For his presentation, Mr. Quinn stood in the African Hall with its imposing elephants in the center. Under a tall ceiling, the room is ringed by dark marble that frames 28 glowing windows. He pointed out how the glass in each diorama is canted down to throw reflections down rather than directly back at the viewer’s eyes.


The tour began at the gorilla diorama, showing a scene from the Belgian Congo. Mr. Quinn said Akeley saw the opportunity to be the first museum professional to visit that site and describe the animals accurately.


Mr. Quinn told the words that Akeley wrote:



He was a magnificent creature with the face of an amiable giant, who would do no harm except perhaps in self-defense or in defense of his friends.

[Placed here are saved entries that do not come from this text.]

(** The finite map a table stands for. *)
Definition to_map {Key Value} `{Countable Key} (m : HashMap Key Value) : gmap Key Value :=
  list_to_map (entries m).

Section facts.
Context {Key Value : Type} `{Countable Key}.
Context (Hash : Key → Z) (Equal : Key → Key → bool).
Context (value_init : Value) (sizeofPrimaryItem : Z).
(** [Equal] decides equality, as [std::equal_to] does. *)
Context (Equal_spec : ∀ a b, Equal a b = true ↔ a = b).

Ltac step :=
  cbn [obind of_option p_key p_value p_size s_key s_value s_index it_ki it_vi it_v
       fst snd ksize msize primary secondary].

Implicit Types (m : HashMap Key Value) (it : iterator) (k key : Key) (v : Value).
Implicit Types (P : list (PrimaryItem Key Value)) (Q : list (SecondaryItem Key Value)).

Local Abbreviation bucket := (bucket Hash).
Local Abbreviation find := (find Hash Equal).

(** ** The representation invariant *)

(** Bucket [i] is in use, by [k] and by [s] slots of the secondary array. *)
Definition plive P (i : Z) k v (s : Z) : Prop :=
  P !? i = Some (mkPrimary (Some k) (Some v) s).
Definition slive Q (j : Z) k v (i : Z) : Prop :=
  Q !? j = Some (mkSecondary (Some k) (Some v) i).

Record table_ok (K : Z) P Q : Prop := {
  ok_pow2 : is_pow2 K;
  ok_max : K ≤ 2 ^ 63;
  ok_lenP : Z.of_nat (length P) = K;
  ok_lenQ : Z.of_nat (length Q) = K;
  ok_primary i p : P !? i = Some p →
    p = pdead ∨ ∃ k v s, p = mkPrimary (Some k) (Some v) s ∧ bucket K k = i ∧ 0 ≤ s < K;
  ok_secondary j q : Q !? j = Some q →
    q = sdead ∨ ∃ k v i, q = mkSecondary (Some k) (Some v) i ∧ bucket K k = i ∧
      ∃ k' v' s, plive P i k' v' s ∧ (j - i) mod K < s;
  ok_tail i k v s : plive P i k v s → 0 < s →
    ∃ k' v', slive Q ((i + s - 1) mod K) k' v' i;
  ok_nodup : NoDup (table_entries P Q).*1
}.

(** A map with arrays: they form a well-formed table and [msize] counts its
    entries. *)
Record repr m P Q : Prop := {
  repr_primary : primary m = Some P;
  repr_secondary : secondary m = Some Q;
  repr_ok : table_ok (ksize m) P Q;
  repr_msize : msize m = Z.of_nat (length (table_entries P Q));
  repr_load : msize m ≤ ksize m
}.

(** The invariant of every [HashMap] object. *)
Definition wf m : Prop := m = hashmap_init ∨ ∃ P Q, repr m P Q.

(** ** Buckets *)

Lemma bucket_range K key : 0 < K → 0 ≤ bucket K key < K.
Proof.
  intros HK. unfold bucket. rewrite Z.shiftr_div_pow2 by lia.
  pose proof (Z.mod_pos_bound (Hash key * 0x9E3779B97F4A7C15) (2 ^ 64) ltac:(lia)) as Hb.
  unfold u64. split; [apply Z.div_pos; nia|].
  apply Z.div_lt_upper_bound; nia.
Qed.

Lemma none_neq (x K : Z) : K ≤ 2 ^ 63 → x < K → isNone x = false.
Proof. intros. unfold isNone, none, size_max. apply Z.eqb_neq. lia. Qed.

Section table.
Context (K : Z) P Q (Hok : table_ok K P Q).

Lemma table_pos : 0 < K.
Proof using Hok. apply is_pow2_pos, Hok. Qed.

Lemma table_mask x : Z.land (u64 x) (u64 (K - 1)) = x mod K.
Proof using Hok.
  pose proof table_pos. pose proof (ok_max _ _ _ Hok).
  unfold u64 at 2. rewrite Z.mod_small by lia.
  apply mask_u64; [apply Hok|lia].
Qed.

Lemma table_P_get i : 0 ≤ i < K → ∃ p, P !? i = Some p.
Proof using Hok. intros. apply zlookup_in_range. by rewrite (ok_lenP _ _ _ Hok). Qed.

Lemma table_Q_get i : 0 ≤ i < K → ∃ q, Q !? i = Some q.
Proof using Hok. intros. apply zlookup_in_range. by rewrite (ok_lenQ _ _ _ Hok). Qed.

Lemma table_P_range i p : P !? i = Some p → 0 ≤ i < K.
Proof using Hok. intros Hi%zlookup_bounds. by rewrite (ok_lenP _ _ _ Hok) in Hi. Qed.

Lemma table_Q_range i q : Q !? i = Some q → 0 ≤ i < K.
Proof using Hok. intros Hi%zlookup_bounds. by rewrite (ok_lenQ _ _ _ Hok) in Hi. Qed.

(** Entries, by the slot that holds them. *)
Lemma elem_of_table_entries k v :
  (k, v) ∈ table_entries P Q ↔
    (∃ i s, plive P i k v s) ∨ (∃ j i, slive Q j k v i).
Proof using.
  unfold table_entries. rewrite elem_of_app, !elem_of_omap_zlookup.
  unfold plive, slive, pentry, sentry. split.
  - intros [(i & [[k'|] [v'|] s] & ? & ?)|(j & [[k'|] [v'|] i] & ? & ?)];
      simplify_eq/=; eauto.
  - intros [(i & s & ?)|(j & i & ?)]; [left|right]; do 2 eexists; split; done.
Qed.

Of the two, I was the savage and the aggressor.


Akeley was instrumental in establishing the first national park in all of Africa, Mr. Quinn said.


But dioramas – and dioramists -aren’t all business all the time. If you look closely in the gorilla diorama, you’ll find a barely perceptible eastern chipmunk – right there in the republic of Congo.


It’s an older version of “Where’s Waldo?” that was intended as a joke played by a background painter, George Frederick Mason, on his colleague, James Perry Wilson, while they were creating the work.


One the tour, freelancer and museum-goer Marianne Wiesinger noticed that one can look at these animals in the eye, as one never could in real life. Museum admission may be steep nowadays, she said, but it’s a lot less than the cost of an African safari.